Great to see Byron Bay referred to as the Bay - what a nostalgia trip that is! I'm sure that there will be some interesting developments ahead now that the residents have a voice.
Good onya Sonya.
Looking for truth
For those of us who have merely looked for a little truth and integrity in the Marine Park debate Ken Thurlow's latest letter to this paper (Dec. 2) is really demoralising. In response to another read- er's comments Ken claims that his copy of the Marine Park Act states that the objects of the Act are 'to conserve marine diversity and to provide for ecologically sustainable use of fish including recreational and commercial fishing'.
The actual Objects read as follows:
(a) To conserve marine biological diversity and marine habitats by declaring and providing for the management of a comprehensive system of marine park.
(b) To maintain ecological processes in the park.
(c) Where consistent with the preceding objects.
(i) to provide for ecologically sustainable use of fish and marine vegetation in marine parks, and
(ii) to provide opportunities for public appreciation, understanding and enjoyment of marine parks.
The point if this is to show that Ken's cut and paste version reads quite differently to the actual document, but I will let readers interpret it as they wish.
For my money it seems to say that in a NSW marine park all activities are subordinate to the conservation objects.
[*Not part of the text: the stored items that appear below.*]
(** [$unbind(flags)] *)
Definition _unbind (flags : BindingFlags) : M unit :=
  s ← read _state;
  if negb (has_flag s LifecycleState.isBound) then mret tt
  else
    or_state LifecycleState.isUnbinding;;
    v ← call_evaluate flags;
    t ← read target;
    (if strict_eq v t
     then _ ← call_assign flags VNull; mret tt
     else mret tt);;
    sourceExpression ← read sourceExpression;
    (if hasUnbind sourceExpression
     then sc ← read _scope; b ← read view_of;
          invoke (CallUnbind flags sc b) (fun _ => VUndefined)
                 (unbind sourceExpression flags sc b)
     else mret tt);;
    write_scope VNull;;
    and_state
      (js_not (js_or LifecycleState.isBound LifecycleState.isUnbinding)).

(** [$bind(flags, scope)] for whatever value it is given as [scope]: the
    method stores its argument unchecked, so [null] and [undefined] are
    stored like a scope object. [proceed] is the body after the first check;
    the early [return] is the branch that does not run it. *)
Definition _bind_value (flags : BindingFlags) (scope : value) : M unit :=
  let proceed : M unit :=
    or_state LifecycleState.isBinding;;
    write_scope scope;;
    sourceExpression ← read sourceExpression;
    (if hasBind sourceExpression
     then b ← read view_of;
          invoke (CallBind flags scope b) (fun _ => VUndefined)
                 (bind sourceExpression flags scope b)
     else mret tt);;
    t ← read target;
    _ ← call_assign flags t;
    or_state LifecycleState.isBound;;
    and_state (js_not LifecycleState.isBinding) in
  s ← read _state;
  if has_flag s LifecycleState.isBound then
    sc ← read _scope;
    if strict_eq sc scope then mret tt
    else _unbind flags;; proceed
  else proceed.

(** [$bind(flags, scope)] given a scope object, as the type [IScope] of the
    parameter declares. *)
Definition _bind (flags : BindingFlags) (scope : IScope) : M unit :=
  _bind_value flags (VObj scope).

(** [observeProperty(obj, propertyName)] and
    [handleChange(newValue, previousValue, flags)] have empty bodies. *)
Definition observeProperty (obj propertyName : value) : M unit := mret tt.

Definition handleChange (newValue previousValue : value)
    (flags : BindingFlags) : M unit := mret tt.

(** ** Vocabulary of the properties *)

(** The binding is bound, and bound to this scope. *)
Definition bound (r : Ref) : bool :=
  has_flag (_state r) LifecycleState.isBound.

Definition bound_to (scope : IScope) (r : Ref) : Prop :=
  bound r = true /\ _scope r = VObj scope.

(** A binding that was never bound, or whose last completed operation was
    [$unbind]. *)
Inductive unbound_history : Ref -> Prop :=
| never_bound e t l : unbound_history (new_Ref e t l)
| just_unbound flags m m' :
    _unbind flags m = (Normal tt, m') -> unbound_history (this m').

(** [v != null]: neither [null] nor [undefined]. *)
Definition loose_neq_null (v : value) : bool :=
  match v with
  | VNull | VUndefined => false
  | _ => true
  end.

(** A scope argument that is a scope object. *)
Definition scope_object (v : value) : Prop := loose_neq_null v = true.

(** The states of a binding object after any number of completed [$bind]
    and [$unbind] calls, where every value given to [$bind] as scope
    satisfies [ok]; the world may change between two calls. *)
Inductive reachable_with (ok : value -> Prop) : Ref -> Prop :=
| reach_new e t l : reachable_with ok (new_Ref e t l)
| reach_bind r flags scope w lg m' :
    reachable_with ok r ->
    ok scope ->
    _bind_value flags scope (mkMachine r w lg) = (Normal tt, m') ->
    reachable_with ok (this m')
| reach_unbind r flags w lg m' :
    reachable_with ok r ->
    _unbind flags (mkMachine r w lg) = (Normal tt, m') ->
    reachable_with ok (this m').

(** The same with no condition on the values given to [$bind]. *)
Definition reachable : Ref -> Prop := reachable_with (fun _ => True).

(** [$bind(flags, scope)] started on [m] gets past its first check and
    reaches the line that sets [isBinding] on [m0]: either the binding was
    not bound, or it was bound to another scope and the [$unbind] the method
    calls has returned. *)
Definition enters (flags : BindingFlags) (scope : IScope) (m m0 : machine)
  : Prop :=
  (bound (this m) = false /\ m0 = m) \/
  (bound (this m) = true /\ _scope (this m) <> VObj scope /\
   _unbind flags m = (Normal tt, m0)).

(** What the bind hook is shown of the binding: [isBinding] is already set
    and [$scope] already holds the new scope. *)
Definition binding_view (scope : IScope) (r : Ref) : BindingView :=
  mkView (js_or (_state r) LifecycleState.isBinding) (VObj scope)
         (target r) (locator r).

(** The expression work of [$bind] on [m0], the bind hook if there is one
    and then the assignment of the target, ends by throwing [x]. *)
Definition bind_work_throws (flags : BindingFlags) (scope : IScope)
    (m0 : machine) (x : value) : Prop :=
  let r := this m0 in
  let e := sourceExpression r in
  let assigning w :=
    fst (assign e flags (VObj scope) (locator r) (target r) w) = Throw x in
  if hasBind e then
    match bind e flags (VObj scope) (binding_view scope r) (world m0) with
    | (Throw y, _) => y = x
    | (Normal _, w1) => assigning w1
    end
  else assigning (world m0).

(** The value of [$state] after each event of a stretch of the log that
    starts with [$state] at [s]. *)
Fixpoint states_after (s : Z) (evs : list event) : list Z :=
  match evs with
  | [] => []
  | SetState s' :: evs' => s' :: states_after s' evs'
  | _ :: evs' => s :: states_after s evs'
  end.

(** The calls of a stretch of the log, each with the [$state] and the
    [$scope] in force when it is made. *)
Fixpoint calls_under (s : Z) (sc : value) (evs : list event)
  : list (call * Z * value) :=
  match evs with
  | [] => []
  | SetState s' :: evs' => calls_under s' sc evs'
  | SetScope sc' :: evs' => calls_under s sc' evs'
  | Enter c :: evs' => (c, s, sc) :: calls_under s sc evs'
  | _ :: evs' => calls_under s sc evs'
  end.

(** Two states of the binding object that differ at most in [$state] and
    [$scope]. *)
Definition same_fields (r r' : Ref) : Prop :=
  sourceExpression r' = sourceExpression r /\ target r' = target r /\
  locator r' = locator r /\ _nextBindable r' = _nextBindable r /\
  _prevBindable r' = _prevBindable r.

(** The assignments of a stretch of the log, in order: the scope and the
    value each [assign] is called with. *)
Fixpoint assigned (evs : list event) : list (value * value) :=
  match evs with
  | [] => []
  | Enter (CallAssign _ sc _ v) :: evs' => (sc, v) :: assigned evs'
  | _ :: evs' => assigned evs'
  end.

(** What the unbind hook is shown of the binding: [isUnbinding] is already
    set and [$scope] still holds the scope. *)
Definition unbinding_view (r : Ref) : BindingView :=
  mkView (js_or (_state r) LifecycleState.isUnbinding) (_scope r)
         (target r) (locator r).

(** The expression currently denotes [v] in scope [sc]. *)
Definition evaluates_to (e : IsBindingBehavior) (sc : value) (w : W)
    (v : value) : Prop :=
  forall flags l, fst (evaluate e flags sc l w) = Normal v.

(** An assignable expression: what was assigned is what is read. *)
Definition reads_back (e : IsBindingBehavior) : Prop :=
  forall flags sc l v w r w',
    assign e flags sc l v w = (Normal r, w') -> evaluates_to e sc w' v.

(** An expression that denotes a storage location: moreover, neither reading
    it nor its unbind hook changes what it holds. *)
Record location (e : IsBindingBehavior) : Prop := {
  location_reads_back : reads_back e;
  location_evaluate : forall sc v w flags l,
    evaluates_to e sc w v ->
    evaluates_to e sc (snd (evaluate e flags sc l w)) v;
  location_unbind : forall sc v w flags b,
    evaluates_to e sc w v ->
    evaluates_to e sc (snd (unbind e flags sc b w)) v }.

End Runtime.

Arguments IsBindingBehavior W : clear implicits.
Arguments Ref W : clear implicits.
Arguments machine W : clear implicits.

(** ** A concrete world and concrete expressions *)

Module Sample.

(** Modelled from the spec: [ast.ts] is not among the sources. Section 2
    describes an expression as a property access that is evaluated against
    a scope and can write a value back. The world is a store of the
    properties of the scope objects; reading a property of something that
    is not an object throws. *)
Abbreviation store := (gmap (nat * string) value).

Inductive error : Type := TypeError | NotAssignable | HookFailed.

Definition thrown (e : error) : value :=
  VNum (match e with TypeError => 1 | NotAssignable => 2 | HookFailed => 3 end).

Definition no_hook (f : BindingFlags) (sc : value) (b : BindingView)
    (h : store) : completion unit * store := (Normal tt, h).

Definition AccessScope (name : string) : IsBindingBehavior store :=
  {| evaluate := fun _ sc _ h =>
       match sc with
       | VObj s => (Normal (default VUndefined (h !! (s, name))), h)
       | _ => (Throw (thrown TypeError), h)
       end;
     assign := fun _ sc _ v h =>
       match sc with
       | VObj s => (Normal v, <[(s, name) := v]> h)
       | _ => (Throw (thrown TypeError), h)
       end;
     hasBind := false; bind := no_hook;
     hasUnbind := false; unbind := no_hook |}.

(** The same location behind an expression with both hooks: each hook
    counts its calls in a property of the scope it is given. *)
Definition count_in (name : string) (f : BindingFlags) (sc : value)
    (b : BindingView) (h : store) : completion unit * store :=
  match sc with
  | VObj s =>
      (Normal tt,
       <[(s, name) :=
           VNum (match h !! (s, name) with Some (VNum n) => n + 1 | _ => 1 end)]> h)
  | _ => (Throw (thrown TypeError), h)
  end.

Definition Hooked (name : string) : IsBindingBehavior store :=
  {| evaluate := evaluate (AccessScope name);
     assign := assign (AccessScope name);
     hasBind := true; bind := count_in "binds";
     hasUnbind := true; unbind := count_in "unbinds" |}.

(** Expressions that fail: one cannot be assigned to, one cannot be
    evaluated, one has a bind hook that throws. *)
Definition ReadOnly (name : string) : IsBindingBehavior store :=
  {| evaluate := evaluate (AccessScope name);
     assign := fun _ _ _ _ h => (Throw (thrown NotAssignable), h);
     hasBind := false; bind := no_hook;
     hasUnbind := false; unbind := no_hook |}.

Definition Unreadable (name : string) : IsBindingBehavior store :=
  {| evaluate := fun _ _ _ h => (Throw (thrown TypeError), h);
     assign := assign (AccessScope name);
     hasBind := false; bind := no_hook;
     hasUnbind := false; unbind := no_hook |}.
If Ken had the gall to try to dupe people with something so easily disproved you womder how many of those 5000 fishing submissions were bought with misinformation and half-truths.
Tourism Representative, Cape Byron Marine Park Advisory Committee
Well, well, well.
There are Davidson Plum trees on the site of the proposed Yelgun truck stop and it is interesting to note the different attitude by the RTA to the total removal of those trees and the partial removal of the Davidson Plum trees that were the major reason for not accepting the Ocean Shores community preferred route for the highway upgrade.
In the instance of the Yelgun truck stop the RTA now finds 'the removal of Davidson Plums in area 1 and 2 would not have a significant effect under the TSC Act.'
Could it be that because the RTA already owns the land that the trees are not as rare and endangered as the ones that had to be protected at all costs in the community preferred route that would have seen the partial loss of the same trees from a very large population.
It is also interesting to note that the RTA will now provide protected turning lanes for the B-Doubles to enter and exit the truck stop onto or from the Old Pacific Highway but has steadfastly refused to provide protected turning lanes for the residents exiting or entering the Ocean Shores estate on the same road.
I wouldn't mind betting the RTA will even slow the local Ocean Shores traffic down to accommodate the giant trucks entering or leaving the truck stop that will now have to cross the paths of the Ocean Shores residents who will still have to use the old highway.
A reduction in speed is something else the RTA has refused to do for the safety of the Ocean Shores residents.
Clearly trucks are considered by the RTA to be a rare and endangered species worthy of protection while the residents of Ocean Shores and some Davidson Plum trees are not.